Data produced on a daily basis is growing both in volume and complexity, whilst the ability to analyse it is growing in power. Meanwhile, uses of data-enabled technologies promise benefits, from improving healthcare and treatment discovery, to better managing critical infrastructure such as transport and energy.
Through these benefits new applications can make a great contribution to human flourishing. But they also present significant choices and dilemmas. The Royal Society’s digital disruption programme explores the ways individuals, communities, and societies can best negotiate the transformations brought about by data and digital technologies.
Governance and practice
The Royal Society and the British Academy conducted a review on the needs of a data governance system adapted to the evolving data landscape, setting out principles and mechanisms in the report Data management and use: Governance in the 21st century.
We are now considering questions such as:
- How do traditional concepts such as ownership evolve in a data-enabled society?
- How do governance principles apply in practice internationally and across sectors?
The Royal Society is contributing to public and policy debates around these questions.
The Royal Society is working with a number of partners to explore concepts related to digital disruption, including techUK, the British Academy, the Alan Turing Institute and the Leverhulme Centre for Future of Intelligence.
On 20 September 2018, the Royal Society convened a workshop, in partnership with The Alan Turing Institute, the Leverhulme Centre for the Future of Intelligence and the Royal Academy of Engineering, to explore how principles for governance of data use might apply in practice for the automobile insurance sector. The automobile insurance sector sits at the intersection of the automobile sector and the insurance sector, which both stand to be transformed by advanced data capture and analysis. Additionally, these are consumer-facing sectors which involve granular, individual-level data. As a result, automobile insurance faces a broad set of challenges and opportunities, and how the sector responds could in turn influence how the automobile sector and the insurance sector more widely adapt to data’s potential. The workshop report, AI and data governance from principles to practice: auto insurance is available here.

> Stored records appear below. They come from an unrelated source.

(** The backend call does not touch the log. *)
Lemma LLM_fetch_log (queries : list json) (options : Options) (w : world) :
  log (snd (LLM_fetch rt queries options w)) = log w.
Proof.
  unfold LLM_fetch. destruct (stream options).
  - unfold streamResponse, bind, emit, emits, ret, lift.
    destruct (with_prompt rt queries options) as [e|messages]; simpl;
      [reflexivity|].
    destruct (createChatCompletionStream rt _) as [e|res]; simpl;
      [reflexivity|].
    destruct (resolved (run_stream rt res)); reflexivity.
  - unfold fetch_batch, catch_batch, bind, emit, ret. simpl.
    destruct (createChatCompletion rt _) as [e|response]; simpl.
    + destruct (has_response e); reflexivity.
    + destruct (get_field (hd_error queries) (js "content")) as [v|e|];
        simpl; try reflexivity.
      destruct (has_response e); reflexivity.
Qed.

Lemma closing_spec (options : Options) (request : jsstring)
    (useSpinner : bool) (g : GptResult) (ms : list json) (w : world)
    (items : list json) :
  log_items (log w) = Some items ->
  closing rt options request useSpinner (g, ms) w =
    (Ret (trim (text g)),
     {| log := Holds (JArr (items ++
                            [jsonLog (log_entry rt options request g ms)]));
        trace := ((trace w ++ shown rt options request useSpinner g ms)
                  ++ created (log w))
                 ++ [LogWrite
                       (JArr (items ++
                              [jsonLog (log_entry rt options request g ms)]))]
     |}).
Proof.
  intros H. unfold closing, shown, bind, when, emit, ret. simpl fst. simpl snd.
  destruct (negb (stream options) && useSpinner), (stats options);
    cbn [log trace];
    match goal with |- context [appendToLog rt ?j ?w'] =>
      rewrite (@appendToLog_spec rt j w' items H) end;
    cbn [log trace]; rewrite <- ?app_assoc; simpl; rewrite ?app_nil_r;
    reflexivity.
Qed.
Lemma parse_error_names_first_unparseable_witness :
  (run folder_with_malformed ∅).1 = inl (ParserError (file_path 2021)) ∧
  length (probed (trace (run folder_with_malformed ∅).2)) = 30%nat.
Proof.
  destruct (parse_error_names_first_unparseable folder_with_malformed ∅ 2021)
    as (Hout & _ & Hprobed & _).
  - lia.
  - vm_compute. reflexivity.
  - intros y' Hy'. unfold folder_with_malformed.
    destruct (decide (file_path 2020 = file_path y')) as [<-|Hne].
    + by rewrite lookup_insert_eq.
    + rewrite lookup_insert_ne by done.
      destruct (decide (file_path 2021 = file_path y')) as [Heq|Hne'].
      * apply file_path_inj in Heq; unfold in_range; lia.
      * by rewrite lookup_singleton_ne.
  - split; [exact Hout|]. rewrite Hprobed. vm_compute. reflexivity.
Defined.

(** X3.  A run touches nothing but the table [all_cars] of the output
    file: every other database file and every other table of the output
    file are as before, and an output file the run had to create holds
    that one table. *)
Theorem run_touches_only_all_cars fs store :
  (∀ p, p ≠ output_db → dbs (run fs store).2 !! p = store !! p) ∧
  (∀ n, n ≠ "all_cars" →
     dbs (run fs store).2 !! output_db ≫= (λ db, db !! n) =
     store !! output_db ≫= (λ db, db !! n)) ∧
  (store !! output_db = None → (run fs store).1 = inr tt →
     dbs (run fs store).2 !! output_db =
     Some {[ "all_cars" := table_of (collected fs scan_years) ]}).
Proof.
  destruct (run_world_cases fs store) as [[Hne ->]|[-> ->]]; simpl.
  - split_and!; [done..|]. by intros _ ?.
  - unfold written. split_and!.
    + intros p Hp. by rewrite lookup_insert_ne.
    + intros n Hn. rewrite lookup_insert_eq. simpl. rewrite lookup_insert_ne by done.
      by destruct (store !! output_db).
    + intros -> _. rewrite lookup_insert_eq. simpl. by rewrite insert_empty.
Qed.

Lemma run_touches_only_all_cars_witness :
  dbs (run folder_2020 store_with_neighbours).2 !! "./other.db" =
    store_with_neighbours !! "./other.db" ∧
  dbs (run folder_2020 store_with_neighbours).2 !! output_db ≫= (λ db, db !! "dealers") =
    Some {| tcolumns := ["name"]; trows := [[CText "Ann"]] |} ∧
  dbs (run folder_2020 ∅).2 !! output_db =
    Some {[ "all_cars" := table_of (collected folder_2020 scan_years) ]}.
Proof.
  destruct (run_touches_only_all_cars folder_2020 store_with_neighbours)
    as (Hfiles & Htables & _).
  destruct (run_touches_only_all_cars folder_2020 ∅) as (_ & _ & Hnew).
  split_and!.
  - apply Hfiles. vm_compute. discriminate.
  - rewrite Htables by (vm_compute; discriminate). vm_compute. reflexivity.
  - apply Hnew; [apply lookup_empty|]. vm_compute. reflexivity.
Defined.





Lemma contribution_nrows fs cols y : length (contribution fs cols y) = nrows fs y.
Proof.
  unfold contribution, nrows, realigned_rows.
  destruct (fs !! file_path y) as [[df|]|]; simpl; [|done..].
  by rewrite length_fmap, tagged_rows_length.
Qed.

Lemma bind_contribution_length fs cols (years : list Z) :
  length (years ≫= contribution fs cols) = sum_list (nrows fs <$> years).
Proof.
  induction years as [|y ys IH]; [done|].
  rewrite bind_cons, length_app, contribution_nrows, IH. done.
Qed.

(** X5.  No row is lost or added: the written table has as many rows as
    the parsed files of the range have data rows together. *)
Theorem row_count_is_sum_of_files fs store w' :
  run fs store = (inr tt, w') →
  ∃ t, all_cars_table w' = Some t ∧
       length (trows t) = sum_list (nrows fs <$> scan_years).
Proof.
  intros (_ & _ & ->)%run_success_inv.
  exists (table_of (collected fs scan_years)).
  split; [apply all_cars_table_written|].
  rewrite table_of_collected_rows. apply bind_contribution_length.
Qed.

Lemma row_count_is_sum_of_files_witness :
  sum_list (nrows folder_first_last <$> scan_years) = 2%nat ∧
  ∃ t, all_cars_table (run folder_first_last ∅).2 = Some t ∧
       length (trows t) = sum_list (nrows folder_first_last <$> scan_years).
Proof.
  split; [vm_compute; reflexivity|].
  apply (row_count_is_sum_of_files folder_first_last ∅ (run folder_first_last ∅).2).
  vm_compute. reflexivity.
Defined.




Lemma tagged_columns_eq y df :
  columns (tagged y df) =
  if decide ("year" ∈ columns df) then columns df else columns df ++ ["year"].
Proof.
  unfold tagged, setitem.
  destruct (index_of "year" (columns df)) as [i|] eqn:Hi; simpl.
  - rewrite decide_True; [done|].
    apply list_elem_of_lookup. exists i. by apply index_of_Some.
  - apply index_of_None in Hi. by rewrite decide_False.
Qed.

Lemma tagged_NoDup y df : NoDup (columns df) → NoDup (columns (tagged y df)).
Proof.
  intros Hnd. rewrite tagged_columns_eq. case_decide as Hin; [done|].
  apply NoDup_app. split_and!; [done| |apply NoDup_singleton].
  intros c Hc ->%list_elem_of_singleton. done.
Qed.
(** X6. Registering and then being looked up. After [register(P)] by an open
    socket, a signaling message for [P] reaches that socket and a
    [find_peer(P)] is answered at once, leaving no pending match and arming
    no timer; once that socket has closed, the id is unknown again and a
    [find_peer(P)] is deferred. *)
Theorem X6_register_then_lookup (st : state) (t w : nat) (s_t sw : socket)
    (reg data find fd : payload) (f0 f f' : frame) (P : string)
    (Hreg : d_type reg = Some "register")
    (Hpid : d_peerId reg = Some P)
    (HP : P ≠ "")
    (Ht : sockets st !! t = Some s_t)
    (Hopen : is_open s_t = true)
    (Hw : sockets st !! w = Some sw)
    (Hne : w ≠ t)
    (Hkind : forwarded_kind data)
    (Htarget : d_targetPeerId data = Some P)
    (Hjson : f_json f = Some fd)
    (Hfind : d_type find = Some "find_peer")
    (Hftarget : d_targetPeerId find = Some P) :
  let st1 := (handleMessengerLogic t reg f0 st).1 in
  let st2 := (on_close t st1).1 in
  (handleMessengerLogic w data f st1).2 = [Send t (MForward fd (ws_peerId sw))]
  ∧ (handleMessengerLogic w find f' st1).2 = [Send w (MPeerFound (Some P))]
  ∧ pendingMatches (handleMessengerLogic w find f' st1).1 = pendingMatches st1
  ∧ (handleMessengerLogic w data f st2).2 = []
  ∧ (handleMessengerLogic w find f' st2).2 = [SetTimeout P w 300000]
  ∧ pendingMatches (handleMessengerLogic w find f' st2).1 !! P = Some w.
Proof.
  intros st1 st2.
  destruct (register_effect st t reg f0 P Hreg Hpid HP) as (Hdir & Hsock & Hns & _).
  fold st1 in Hdir, Hsock, Hns.
  assert (sockets st1 !! t = Some (with_peerId (Some P) s_t)) as Ht1
    by (by rewrite Hsock, lookup_alter_eq, Ht).
  assert (sockets st1 !! w = Some sw) as Hw1
    by (rewrite Hsock, lookup_alter_ne by (by intros ->); done).
  assert (directory st1 !! P = Some t) as HP1 by (rewrite Hdir; apply lookup_insert_eq).
  assert (directory st2 !! P = None) as HP2
    by (by apply (on_close_directory t st1 _ P Ht1)).
  destruct (forwarded_kind_dispatch data Hkind) as (Hr & Hf & Ho).
  assert (is_str (d_type find) "register" = false) as Hfr.
  { rewrite Hfind. unfold is_str. by apply bool_decide_eq_false. }
  split_and!.
  - unfold handleMessengerLogic. fold (with_namespace st1).
    rewrite Hr, Hf, Ho, Htarget, (truthy_intro P HP). simpl str.
    rewrite with_namespace_directory, with_namespace_sockets, Hjson, HP1. simpl.
    rewrite Ht1, Hw1. change (is_open (with_peerId (Some P) s_t)) with (is_open s_t).
    by rewrite Hopen.
  - unfold handleMessengerLogic. fold (with_namespace st1).
    rewrite Hfr, (is_str_intro _ _ Hfind), Hftarget, (truthy_intro P HP). simpl str.
    rewrite with_namespace_directory, HP1. by rewrite bool_decide_eq_true_2 by eauto.
  - unfold handleMessengerLogic. fold (with_namespace st1).
    rewrite Hfr, (is_str_intro _ _ Hfind), Hftarget, (truthy_intro P HP). simpl str.
    rewrite with_namespace_directory, HP1. rewrite bool_decide_eq_true_2 by eauto.
    simpl. apply with_namespace_pendingMatches.
  - unfold handleMessengerLogic. fold (with_namespace st2).
    rewrite Hr, Hf, Ho, Htarget, (truthy_intro P HP). simpl str.
    by rewrite with_namespace_directory, HP2.
  - by rewrite (find_peer_defers st2 w P find f' Hfind Hftarget HP HP2).
  - rewrite (find_peer_defers st2 w P find f' Hfind Hftarget HP HP2). simpl.
    apply lookup_insert_eq.
Qed.

(** X7. The expiry timer of a pending match deletes the match only while it
    still points at the requester that armed it, and touches nothing else;
    a [register] that arrives after the expiry is only acknowledged: the
    requester is not notified. A timer whose match was resolved or
    replaced in the meantime changes nothing. *)
Theorem X7_expiry_of_pending_match (st : state) (X : string) (r w : nat)
    (reg : payload) (f : frame)
    (Hreg : d_type reg = Some "register")
    (Hpid : d_peerId reg = Some X)
    (HX : X ≠ "") :
  (pendingMatches st !! X = Some r →
     pendingMatches (on_timeout X r st) = delete X (pendingMatches st)
     ∧ (handleMessengerLogic w reg f (on_timeout X r st)).2 = [Send w (MRegistered X)])
  ∧ (pendingMatches st !! X ≠ Some r → on_timeout X r st = st)
  ∧ sockets (on_timeout X r st) = sockets st
  ∧ appClients (on_timeout X r st) = appClients st
  ∧ cloakRooms (on_timeout X r st) = cloakRooms st.
Proof.
  unfold on_timeout. split_and!.
  - intros Hp. rewrite bool_decide_eq_true_2 by done. split; [done|].
    apply register_plain; try done. simpl. apply lookup_delete_eq.
  - intros Hp. by rewrite bool_decide_eq_false_2.
  - by case_match.
  - by case_match.
  - by case_match.
Qed.

(** X8. A [register(X)] that finds a pending match whose requester is no
    longer open: the match is deleted all the same, the registering peer
    gets its acknowledgement and nothing else, and the requester gets
    nothing. *)
Theorem X8_register_with_departed_requester (st : state) (X : string) (r w : nat)
    (sr : socket) (reg : payload) (f : frame)
    (Hreg : d_type reg = Some "register")
    (Hpid : d_peerId reg = Some X)
    (HX : X ≠ "")
    (Hpend : pendingMatches st !! X = Some r)
    (Hr : sockets st !! r = Some sr)
    (Hshut : is_open sr = false) :
  (handleMessengerLogic w reg f st).2 = [Send w (MRegistered X)]
  ∧ pendingMatches (handleMessengerLogic w reg f st).1 !! X = None
  ∧ directory (handleMessengerLogic w reg f st).1 !! X = Some w.
Proof.
  destruct (register_effect st w reg f X Hreg Hpid HX) as (Hdir & _ & _ & Hpm).
  rewrite Hdir, Hpm, lookup_delete_eq, lookup_insert_eq. split_and!; try done.
  unfold handleMessengerLogic. fold (with_namespace st).
  rewrite (is_str_intro _ _ Hreg), Hpid, (truthy_intro X HX). simpl.
  rewrite with_namespace_pendingMatches, Hpend, with_namespace_sockets. simpl.
  destruct (decide (w = r)) as [->|Hne].
  - rewrite lookup_alter_eq, Hr. simpl.
    change (is_open (with_peerId (Some X) sr)) with (is_open sr). by rewrite Hshut.
  - rewrite lookup_alter_ne, Hr by done. by rewrite Hshut.
Qed.
(** ** Running the monadic code *)

(** Unfolds the combinators and the wrappers of the external calls. *)
Ltac unfold_job :=
  unfold refetch_info, fetch_approvals, fetch_by_id, fetch_by_name,
         pipelines_by_branch, start, rebase, merge, get_commit_hash,
         tag_with_trailer, push, checkout_branch, remove_branch,
         utcnow, sleep, read_local, call,
         bind, ret, raise, try_except, try_finally, lift, assign in *.

Lemma app_one_two {A} (l : list A) (a b : A) :
  ((l ++ [a]) ++ [b] = l ++ [a; b])%list.
Proof. rewrite <- app_assoc. reflexivity. Qed.

Lemma forallb_impl {A} (P Q : A -> bool) (l : list A) :
  (forall a, P a = true -> Q a = true) -> forallb P l = true -> forallb Q l = true.
Proof. intros H. rewrite !forallb_forall. auto. Qed.

Lemma forallb_none {A} (P Q : A -> bool) (l : list A) :
  (forall a, P a = true -> Q a = false) -> forallb P l = true -> existsb Q l = false.
Proof.
  intros H. induction l as [|a l IH]; simpl; [reflexivity|].
  intros Hl. apply andb_true_iff in Hl. destruct Hl as [Ha Hl].
  rewrite (H a Ha), (IH Hl). reflexivity.
Qed.

(** ** [rebase_then_merge] *)

Section RebaseThenMerge.

Context {S : Type}.
Variable env : Env S.

(** C1, as the code has it: when the rebase raises a [GitError], the outcome
    of [rebase_then_merge] is the outcome of the merge attempt, whatever it
    is: its SHA when it succeeds, its own error when it fails.  The rebase
    error is never the one surfaced. *)
Theorem rebase_then_merge_surfaces_merge_outcome
        (source target : string) (url : option string) (local : bool)
        (w : World S) (rebase_error : Exn) (s1 s2 : S) (r : Res string) :
  repo_rebase env source target url local (ext w) = (Raise rebase_error, s1) ->
  isinstance rebase_error GitError = true ->
  repo_merge env source target url local s1 = (r, s2) ->
  rebase_then_merge env source target url local w =
    (r, mkWorld s2 (trace w ++ [EvRebase source target url local (Raise rebase_error);
                                EvMerge source target url local r])).
Proof.
  intros Hrebase Hgit Hmerge.
  unfold rebase_then_merge. unfold_job.
  rewrite Hrebase, Hgit. simpl. rewrite Hmerge, app_one_two.
  destruct r as [sha | merge_error]; [reflexivity|].
  destruct (isinstance merge_error GitError); reflexivity.
Qed.

End RebaseThenMerge.

Lemma rebase_then_merge_surfaces_merge_outcome_witness :
  rebase_then_merge (Fake.env Fake.both_fail) "feature/x" "main" None false Fake.world0
  = (Raise (new GitError "merge conflict"),
     mkWorld (Fake.mkForge 0 [])
       [EvRebase "feature/x" "main" None false (Raise (new GitError "rebase conflict"));
        EvMerge "feature/x" "main" None false (Raise (new GitError "merge conflict"))]).
Proof.
  apply (rebase_then_merge_surfaces_merge_outcome (Fake.env Fake.both_fail)
           "feature/x" "main" None false Fake.world0
           (new GitError "rebase conflict") (Fake.mkForge 0 []) (Fake.mkForge 0 [])
           (Raise (new GitError "merge conflict")));
    reflexivity.
Defined.

(** C1, as the specification states it, fails: rebase and merge both raise a
    [GitError], and the error surfaced is not the rebase error. *)
Lemma rebase_then_merge_not_the_rebase_error :
  fst (repo_rebase (Fake.env Fake.both_fail) "feature/x" "main" None false
         (ext Fake.world0))
  = Raise (new GitError "rebase conflict") /\
  fst (repo_merge (Fake.env Fake.both_fail) "feature/x" "main" None false
         (ext Fake.world0))
  = Raise (new GitError "merge conflict") /\
  fst (rebase_then_merge (Fake.env Fake.both_fail) "feature/x" "main" None false
         Fake.world0)
  <> Raise (new GitError "rebase conflict").
Proof. repeat split; vm_compute; congruence. Qed.

(** ** Validate *)

Section Validate.

Context {S : Type}.
Variable env : Env S.
Variable self : MergeJob.

(** C5: on the refreshed snapshot [mr], with [approvals] what the forge
    answers, the outcome of [ensure_mergeable_mr] is the outcome of the first
    check that holds, the checks taken in the listed order; so a
    work-in-progress request is refused as such whatever the later checks
    (the embargo among them) would say. *)
Theorem ensure_mergeable_mr_first_check_decides
        (merge_request mr : MergeRequest) (approvals : Approvals)
        (w : World S) (s1 s2 : S) :
  MergeRequest_refetch_info env merge_request (ext w) = (Ret mr, s1) ->
  MergeRequest_fetch_approvals env mr s1 = (Ret approvals, s2) ->
  fst (ensure_mergeable_mr env self merge_request w) =
    Spec.as_result mr
      (Spec.first_match
         (Spec.validate_checks self mr approvals
            (embargo (_options self)
               (datetime_utcnow env (time_passes env s2))))) /\
  (work_in_progress mr = true ->
   fst (ensure_mergeable_mr env self merge_request w) =
     Raise (new CannotMerge
       "Sorry, I can't merge requests marked as Work-In-Progress!")).
Proof.
  intros Hfetch Happrovals.
  unfold ensure_mergeable_mr, during_merge_embargo, opts. unfold_job.
  rewrite Hfetch. simpl.
  destruct (work_in_progress mr); simpl; [split; reflexivity|].
  split; [|discriminate].
  destruct (squash mr && requests_commit_tagging (_options self)); simpl;
    [reflexivity|].
  rewrite Happrovals. simpl.
  destruct (sufficient approvals); simpl; [|reflexivity].
  unfold mem_string, existsb.
  assert (Hlater : forall (b : bool) (m : M (World S) MergeRequest) ww,
             m = (if b then raise (new SkipMerge "Merge embargo!")
                  else if negb (mem_Z (user_id (_user self)) (assignee_ids mr))
                       then raise (new SkipMerge "It is not assigned to me anymore!")
                       else ret mr) ->
             fst (m ww) =
             Spec.as_result mr
               (Spec.first_match
                  [(b, Spec.Skipped "Merge embargo!");
                   (negb (mem_Z (user_id (_user self)) (assignee_ids mr)),
                    Spec.Skipped "It is not assigned to me anymore!")])).
  { intros b m ww ->.
    destruct b; [reflexivity|].
    destruct (mem_Z (user_id (_user self)) (assignee_ids mr)); reflexivity. }
  destruct (String.eqb_spec (state mr) "opened") as [->|_];
    [cbn; apply Hlater; reflexivity|].
  destruct (String.eqb_spec (state mr) "reopened") as [->|_];
    [cbn; apply Hlater; reflexivity|].
  destruct (String.eqb_spec (state mr) "locked") as [->|_];
    [cbn; apply Hlater; reflexivity|].
  destruct (String.eqb_spec (state mr) "merged") as [->|_]; [reflexivity|].
  destruct (String.eqb_spec (state mr) "closed") as [->|_]; reflexivity.
Qed.

End Validate.

Lemma ensure_mergeable_mr_first_check_decides_witness :
  embargo Fake.under_embargo 0 = true /\
  fst (ensure_mergeable_mr (Fake.env Fake.happy) (Fake.job Fake.under_embargo)
         Fake.wip_mr Fake.world0)
  = Raise (new CannotMerge "Sorry, I can't merge requests marked as Work-In-Progress!").
Proof.
  split; [reflexivity|].
  apply (ensure_mergeable_mr_first_check_decides
           (Fake.env Fake.happy) (Fake.job Fake.under_embargo)
           Fake.wip_mr Fake.wip_mr (mkApprovals true [11] "['alice']" "0")
           Fake.world0 (Fake.mkForge 0 []) (Fake.mkForge 0 []));
    reflexivity.
Defined.

(** ** What a computation appends to the trace *)

Section Adds.

Context {S : Type}.

Lemma adds_ret {St A} (tr : St -> list Event) P (a : A) :
  adds tr P (ret a : M St A).
Proof. intros st. exists []. simpl. rewrite app_nil_r. auto. Qed.

Lemma adds_raise {St A} (tr : St -> list Event) P (e : Exn) :
  adds tr P (raise e : M St A).
Proof. intros st. exists []. simpl. rewrite app_nil_r. auto. Qed.

Lemma adds_bind {St A B} (tr : St -> list Event) P (m : M St A) (k : A -> M St B) :
  adds tr P m -> (forall a, adds tr P (k a)) -> adds tr P (bind m k).
Proof.
  intros Hm Hk st. unfold bind.
  destruct (Hm st) as (d1 & E1 & F1).
  destruct (m st) as [[a|e] st1]; simpl in *.
  - destruct (Hk a st1) as (d2 & E2 & F2).
    exists (d1 ++ d2)%list. rewrite E2, E1, app_assoc, forallb_app, F1, F2. auto.
  - exists d1. auto.
Qed.

Lemma adds_try_except {St A} (tr : St -> list Event) P (m : M St A) k
      (h : Exn -> M St A) :
  adds tr P m -> (forall e, adds tr P (h e)) -> adds tr P (try_except m k h).
Proof.
  intros Hm Hh st. unfold try_except.
  destruct (Hm st) as (d1 & E1 & F1).
  destruct (m st) as [[a|e] st1]; simpl in *.
  - exists d1. auto.
  - destruct (isinstance e k); simpl; [|exists d1; auto].
    destruct (Hh e st1) as (d2 & E2 & F2).
    exists (d1 ++ d2)%list. rewrite E2, E1, app_assoc, forallb_app, F1, F2. auto.
Qed.

Lemma adds_try_finally {St A} (tr : St -> list Event) P (m : M St A)
      (c : M St unit) :
  adds tr P m -> adds tr P c -> adds tr P (try_finally m c).
Proof.
  intros Hm Hc st. unfold try_finally.
  destruct (Hm st) as (d1 & E1 & F1).
  destruct (m st) as [r st1]; simpl in *.
  destruct (Hc st1) as (d2 & E2 & F2).
  exists (d1 ++ d2)%list.
  destruct (c st1) as [[u|e] st2]; simpl in *;
    rewrite E2, E1, app_assoc, forallb_app, F1, F2; auto.
Qed.

Lemma adds_weaken {St A} (tr : St -> list Event) (P Q : Event -> bool) (m : M St A) :
  (forall ev, P ev = true -> Q ev = true) -> adds tr P m -> adds tr Q m.
Proof.
  intros HPQ Hm st. destruct (Hm st) as (d & E & F).
  exists d. split; [exact E|].
  rewrite forallb_forall in *. auto.
Qed.

Lemma adds_call {A} P (op : S -> Res A * S) (ev : Res A -> Event) :
  (forall r, P (ev r) = true) -> adds trace P (call op ev).
Proof.
  intros HP w. unfold call. destruct (op (ext w)) as [r s']. simpl.
  exists [ev r]. simpl. rewrite HP. auto.
Qed.

Lemma adds_lift {A} P (m : M (World S) A) :
  adds trace P m -> adds block_trace P (lift m).
Proof.
  intros Hm [l w]. unfold lift, block_trace. simpl.
  destruct (Hm w) as (d & E & F). destruct (m w) as [r w']. simpl in *.
  exists d. auto.
Qed.

Lemma adds_assign P (f : Locals -> Locals) :
  adds (block_trace (S := S)) P (assign f).
Proof. intros [l w]. exists []. unfold block_trace. simpl. rewrite app_nil_r. auto. Qed.

Lemma adds_mapM {St A B} (tr : St -> list Event) P (f : A -> M St B) (l : list A) :
  (forall a, adds tr P (f a)) -> adds tr P (mapM f l).
Proof.
  intros Hf. induction l as [|a l IH]; simpl.
  - apply adds_ret.
  - apply adds_bind; [apply Hf|]. intros b.
    apply adds_bind; [exact IH|]. intros bs. apply adds_ret.
Qed.

End Adds.

(** Breaks a goal [adds tr P m] down along the structure of [m]. *)
Ltac adds_step :=
  match goal with
  | |- adds _ _ (ret _) => apply adds_ret
  | |- adds _ _ (raise _) => apply adds_raise
  | |- adds _ _ (bind _ _) => apply adds_bind; [|intro]
  | |- adds _ _ (try_except _ _ _) => apply adds_try_except; [|intro]
  | |- adds _ _ (try_finally _ _) => apply adds_try_finally
  | |- adds _ _ (lift _) => apply adds_lift
  | |- adds _ _ (assign _) => apply adds_assign
  | |- adds _ _ (mapM _ _) => apply adds_mapM; intro
  | |- adds _ _ (call _ _) => apply adds_call; intro; reflexivity
  | |- adds _ _ (if ?b then _ else _) => destruct b
  | |- adds _ _ (match ?x with _ => _ end) => destruct x
  | |- adds _ _ (let _ := _ in _) => cbv zeta
  end.

Ltac adds_auto := repeat adds_step.

Section AddsJob.

Context {S : Type}.
Variable env : Env S.
Variable self : MergeJob.

Lemma fuse_adds source target url local :
  adds trace (fun ev => not_rewrite_or_push ev && negb (is_cleanup ev))
       (fuse env self source target url local).
Proof.
  unfold fuse, rebase_then_merge, rebase, merge.
  destruct (merge_strategy (_options self)); adds_auto.
Qed.

Lemma get_commit_hash_adds rev :
  adds trace (fun ev => not_rewrite_or_push ev && negb (is_cleanup ev))
       (get_commit_hash env rev).
Proof. unfold get_commit_hash. adds_auto. Qed.

Lemma update_finally_adds merge_request :
  adds trace (fun ev => not_rewrite_or_push ev && not_tag ev)
       (update_finally env merge_request).
Proof. unfold update_finally, checkout_branch, remove_branch. adds_auto. Qed.

Lemma update_finally_is_cleanup merge_request :
  adds trace is_cleanup (update_finally env merge_request).
Proof. unfold update_finally, checkout_branch, remove_branch. adds_auto. Qed.

Lemma add_trailers_adds merge_request :
  adds trace (fun ev => negb (is_cleanup ev)) (add_trailers env self merge_request).
Proof.
  unfold add_trailers, _get_reviewer_names_and_emails, fetch_approvals,
         fetch_by_id, tag_with_trailer.
  adds_auto.
Qed.

Lemma update_try_adds merge_request url :
  adds block_trace (fun ev => negb (is_cleanup ev))
       (update_try env self merge_request url).
Proof.
  unfold update_try, push, get_commit_hash.
  adds_auto;
    try (eapply adds_weaken; [|apply fuse_adds]; intros ev H;
         apply andb_true_iff in H; tauto);
    apply add_trailers_adds.
Qed.

Lemma update_except_adds merge_request l exc :
  adds trace (fun ev => negb (is_cleanup ev))
       (update_except env self merge_request l exc).
Proof. unfold update_except, read_local, fetch_by_name. adds_auto. Qed.

Lemma update_else_adds l :
  adds trace (fun ev => negb (is_cleanup ev)) (update_else (S := S) l).
Proof. unfold update_else, read_local. adds_auto. Qed.

End AddsJob.

(** ** [update_from_target_branch_and_push] *)

Section Update.

Context {S : Type}.
Variable env : Env S.
Variable self : MergeJob.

On 3 October 2018 the Royal Society, the British Academy, and techUK convened a seminar which provided an opportunity to explore and understand the concept, value and limitations of the idea of ‘data ownership’. It considered the sound bases from which to consider and probe the concept of data ownership and discussed issues relating to the ability to exert rights and control over data use. The seminar report summarises the rich and diverse discussion at the meeting, and includes a set of papers which provide further explorations of data ownership, rights and controls. The seminar report, Data ownership rights and controls: reaching a common understanding, is available here.
The Society has also partnered with the federation of All European Academies (ALLEA), to foster pan-European debate on Flourishing in a data-enabled society (PDF).
Our report Progress and research in cybersecurity: supporting a resilient and trustworthy system for the UK (PDF) outlines how trust, resilience, research and translation of research into practical solutions are essential for creating robust, digitally-enabled society.
As data and digital technologies become ubiquitous, they pose questions for the future, such as:
- What roles could technologies themselves have in governance?
- How can technologies help manage some of the social and ethical tensions identified in our Data management and use report, such as creating value from data whilst preserving personal or sensitive information?
Our project on privacy enhancing technologies examines the social, ethical and legal context in which these technologies may operate, and the art of the possible in their application.
Our report Machine learning: the power and promise of computers that learn by example (PDF) showed that there is a high demand for people with advanced skills as well as a need for broader digital literacy.
To make the most of data and digital technologies, we are exploring further questions:
- How can we ensure that the UK has the skills it needs?
- How does the mobility of skilled workers play out in the emerging field of data science?
Our project Dynamics of Data Science is looking at the movement of talent and skills between universities, academia and industry to find out what is unique about data science as a discipline and how the flow of talent can be supported.